Statement of the Diocese of Kansas City-St. Joseph Concerning Pennsylvania Grand Jury Report
The widespread disgust among Catholics and others over the revelations included in the Pennsylvania Grand Jury Report is entirely justified. So is the anger at and distrust of Catholic bishops.
“In this diocese we have experienced similar shocking revelations in the course of numerous lawsuits relating to abuse dating back decades through to the very recent Shawn Ratigan case,” Bishop James V. Johnston, Jr. said. “What is needed now, is not just promise of change, but a demonstration on the part of the bishops of a change of heart and deep contrition. Effective policies are crucial, but they can only be effective if the heart of those implementing them is one that aches for the suffering of victims of abuse and that burns for justice.”
The Diocese of Kansas City – St. Joseph has tried to demonstrate a sincere change of heart following our own painful experience:
- In 2016, a Service of Lament was held at the Cathedral of the Immaculate Conception. As part of that Service, Bishop Johnston and his two Vicars General laid prostrate on the floor of the Cathedral as actual statements of victims/survivors were read in a Litany of Voices.
- Bishop Johnston is committed to and has continued to meet personally with local victims of abuse.
- The diocese held 9 healing services across the diocese in 2015-16.
- As part of Five Commitments Bishop Johnston made at the service, the diocese recently held a mandatory training day for priests and deacons to help better equip them to minister pastorally to those harmed by sexual abuse.

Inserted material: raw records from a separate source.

(** X20: the words of a page that get a rectangle are those whose text
    is not a word of the other page's text, each occurrence once and in
    the order PyMuPDF lists them; the words the other page has and this
    one lacks, though part of the symmetric difference, draw nothing. A
    word of a text is a longest run of characters other than white
    space. *)
Theorem highlight_marks_foreign_words (words : list page_word) (other_text : pystr) :
  highlight_text_differences words other_text
  = map word_box
        (List.filter (fun w => negb (bool_decide (w_text w ∈ str_split other_text))) words)
  ∧ ∀ w, w_text w ∈ str_split other_text ↔ is_token (w_text w) other_text.
Proof.
  split; [|intros w; apply elem_of_str_split].
  unfold highlight_text_differences.
  set (page := list_to_set (map w_text words) : gset pystr).
  set (other := list_to_set (str_split other_text) : gset pystr).
  assert (Hpage : ∀ w, w ∈ words -> w_text w ∈ page).
  { intros w Hw. subst page. apply elem_of_list_to_set, list_elem_of_In, in_map.
    by apply list_elem_of_In. }
  clearbody page.
  induction words as [|w words IH]; [done|].
  cbn [flat_map List.filter map].
  rewrite IH by (intros w' Hw'; apply Hpage; by right).
  assert (Hw : w_text w ∈ page) by (apply Hpage; by left).
  assert (Hiff : w_text w ∈ (page ∖ other) ∪ (other ∖ page)
                 ↔ w_text w ∉ str_split other_text).
  { subst other. rewrite elem_of_union, !elem_of_difference, elem_of_list_to_set. tauto. }
  destruct (decide (w_text w ∈ str_split other_text)) as [Hin|Hnin].
  - rewrite (bool_decide_eq_true_2 _ Hin). cbn [negb].
    rewrite bool_decide_eq_false_2; [done|]. rewrite Hiff. tauto.
  - rewrite (bool_decide_eq_false_2 _ Hnin). cbn [negb map].
    by rewrite bool_decide_eq_true_2 by (by rewrite Hiff).
Qed.

End TextHighlights.

(** ** The deprecated header finder *)

Section FirstWinsSplit.
Context {X V : Type} (keyof : X -> option (pystr * V)).

Lemma first_match_split l k v :
  first_match keyof k l = Some v ↔
  ∃ l1 x l2, l = l1 ++ x :: l2 ∧ keyof x = Some (k, v)
             ∧ ∀ y w, y ∈ l1 -> keyof y ≠ Some (k, w).
Proof.
  rewrite first_match_Some. split.
  - intros (i & x & Hi & Hx & Hmin).
    exists (take i l), x, (drop (S i) l).
    split; [by rewrite take_drop_middle|]. split; [done|].
    intros y w (j & Hj)%list_elem_of_lookup_1.
    apply lookup_take_Some in Hj as [Hj Hlt]. by apply (Hmin j).
  - intros (l1 & x & l2 & -> & Hx & Hmin).
    exists (length l1), x. split; [by apply list_lookup_middle|]. split; [done|].
    intros j y w Hj Hy. rewrite lookup_app_l in Hy by done.
    apply Hmin. by eapply list_elem_of_lookup_2.
Qed.

End FirstWinsSplit.

Section HeaderFinder.
Context {RT : PyRuntime}.

Lemma find_header_row_and_cols_first sh :
  find_header_row_and_cols sh
  = fold_left (first_step (fun rc : Z * Z => (fun k => (k, rc)) <$> text_key sh rc.1 rc.2))
              (grid_cells sh) [].
Proof.
  unfold find_header_row_and_cols, grid_cells.
  generalize (@nil (pystr * (Z * Z))).
  induction (range 1 (max_row sh + 1)) as [|r rows IH]; intros d; [done|].
  cbn [fold_left flat_map]. rewrite fold_left_app, <- IH. f_equal.
  generalize d. clear.
  induction (range 1 (max_column sh + 1)) as [|c cols IH]; intros d; [done|].
  cbn [fold_left map]. rewrite <- IH. f_equal.
  unfold first_step, text_key. cbn [fst snd].
  destruct (cell sh r c) as [|[|x s]|z|b|t]; try done.
  by destruct (nonempty (strip (x :: s))).
Qed.

Lemma elem_of_grid_cells sh r c :
  (r, c) ∈ grid_cells sh ↔ 1 ≤ r ≤ max_row sh ∧ 1 ≤ c ≤ max_column sh.
Proof.
  unfold grid_cells. rewrite list_elem_of_In, in_flat_map. split.
  - intros (r' & Hr & Hc). apply in_map_iff in Hc as (c' & [= -> ->] & Hc).
    apply list_elem_of_In, elem_of_seqZ in Hr. apply list_elem_of_In, elem_of_seqZ in Hc. lia.
  - intros [Hr Hc]. exists r. split.
    + apply list_elem_of_In, elem_of_seqZ. lia.
    + apply in_map, list_elem_of_In, elem_of_seqZ. lia.
Qed.

Lemma grid_cells_sorted sh : StronglySorted reading_order (grid_cells sh).
Proof.
  unfold grid_cells.
  pose proof (range_StronglySorted 1 (max_row sh + 1)) as Hrows.
  pose proof (range_StronglySorted 1 (max_column sh + 1)) as Hcols.
  induction Hrows as [|r rows Hrows IH Hr]; [constructor|].
  cbn [flat_map]. apply StronglySorted_app_2; [| |done].
  - intros [r1 c1] [r2 c2] H1 H2. left. cbn.
    apply list_elem_of_In, in_map_iff in H1 as (c' & [= -> ->] & _).
    apply list_elem_of_In, in_flat_map in H2 as (r' & Hr' & H2).
    apply in_map_iff in H2 as (c' & [= -> ->] & _).
    rewrite Forall_forall in Hr. by apply Hr, list_elem_of_In.
  - clear -Hcols. induction Hcols as [|c cols Hcols IH Hc]; [constructor|].
    cbn [map]. constructor; [done|].
    apply Forall_forall. intros [r' c'] H.
    apply list_elem_of_In, in_map_iff in H as (c'' & [= -> ->] & H).
    right. cbn. split; [done|]. rewrite Forall_forall in Hc. by apply Hc, list_elem_of_In.
Qed.

(** X21: the deprecated [find_header_row_and_cols] files every text of
    the sheet under its stripped, lower-cased form, and keeps for each
    the cell met first when the sheet is read row by row, left to
    right. *)
Theorem find_header_first_in_reading_order (sh : sheet) (k : pystr) (r c : Z) :
  dict_get k (find_header_row_and_cols sh) = Some (r, c) ↔
  1 ≤ r ≤ max_row sh ∧ 1 ≤ c ≤ max_column sh
  ∧ text_key sh r c = Some k
  ∧ ∀ r' c', 1 ≤ r' ≤ max_row sh -> 1 ≤ c' ≤ max_column sh ->
             reading_order (r', c') (r, c) -> text_key sh r' c' ≠ Some k.
Proof.
  rewrite find_header_row_and_cols_first, first_fold_get. cbn [dict_get].
  rewrite first_match_split.
  pose proof (grid_cells_sorted sh) as Hsorted. split.
  - intros (l1 & [r0 c0] & l2 & Hl & Hx & Hmin). cbn [fst snd] in Hx.
    destruct (text_key sh r0 c0) as [k0|] eqn:Hk; [|done].
    injection Hx as -> -> ->.
    assert (Hin : (r, c) ∈ grid_cells sh).
    { rewrite Hl, elem_of_app. right. by left. }
    apply elem_of_grid_cells in Hin as [Hr Hc].
    split; [done|]. split; [done|]. split; [done|].
    intros r' c' Hr' Hc' Hbefore Hk'.
    assert (Hin' : (r', c') ∈ grid_cells sh) by (by apply elem_of_grid_cells).
    rewrite Hl in Hin', Hsorted.
    apply StronglySorted_app in Hsorted as (_ & _ & Hs2).
    apply StronglySorted_cons in Hs2 as [Hafter _]. rewrite Forall_forall in Hafter.
    apply elem_of_app in Hin' as [Hin'|Hin'].
    + apply (Hmin (r', c') (r', c') Hin'). cbn [fst snd]. by rewrite Hk'.
    + apply elem_of_cons in Hin' as [[= -> ->]|Hin'].
      * unfold reading_order in Hbefore. cbn in Hbefore. lia.
      * specialize (Hafter _ Hin'). unfold reading_order in Hbefore, Hafter.
        cbn in Hbefore, Hafter. lia.
  - intros (Hr & Hc & Hk & Hmin).
    assert (Hin : (r, c) ∈ grid_cells sh) by (by apply elem_of_grid_cells).
    apply list_elem_of_split in Hin as (l1 & l2 & Hl).
    exists l1, (r, c), l2. split; [done|]. cbn [fst snd]. rewrite Hk.
    split; [done|]. intros [r' c'] w Hin'. cbn [fst snd].
    destruct (text_key sh r' c') as [k'|] eqn:Hk'; [|done].
    intros [= -> <-].
    rewrite Hl in Hsorted. apply StronglySorted_app in Hsorted as (Hbefore & _ & _).
    assert (Hg : (r', c') ∈ grid_cells sh) by (rewrite Hl, elem_of_app; by left).
    apply elem_of_grid_cells in Hg as [Hr' Hc'].
    apply (Hmin r' c' Hr' Hc'); [|done].
    apply Hbefore; [done|by left].
Qed.

End HeaderFinder.

(** ** The text a value is compared by *)

Section NormalizeKey.

Lemma strip_idem (s : pystr) : strip (strip s) = strip s.
Proof.
  unfold strip. rewrite (lstrip_rstrip_comm s), lstrip_idem.
  by rewrite (lstrip_rstrip_comm (rstrip s)), rstrip_idem.
Qed.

- The diocese has instituted an Annual Day of Prayer in late April for victims of abuse and for prevention. Diocesan schools and parishes also participate in this Day of Prayer.
- A Task Force consisting of experts in various fields related to child protection has been formed to review diocesan policies and institute best practices.
- A Victims Services Coordinator has been hired to provide care and compassion to survivors of abuse and their families.
- An Independent Ombudsman, with law enforcement experience, receives and investigates all allegations of sexual abuse of minors. All allegations of the abuse of minors are immediately referred to child services and law enforcement.
- We continue the tradition of annual training for children in diocesan schools and parish schools of religion – to understand and practice appropriate boundaries in order to protect themselves from potential abuse. This training is age and developmentally appropriate.
- We train adults to recognize warning signs, to report suspicions of sexual abuse and foster safe environments for children.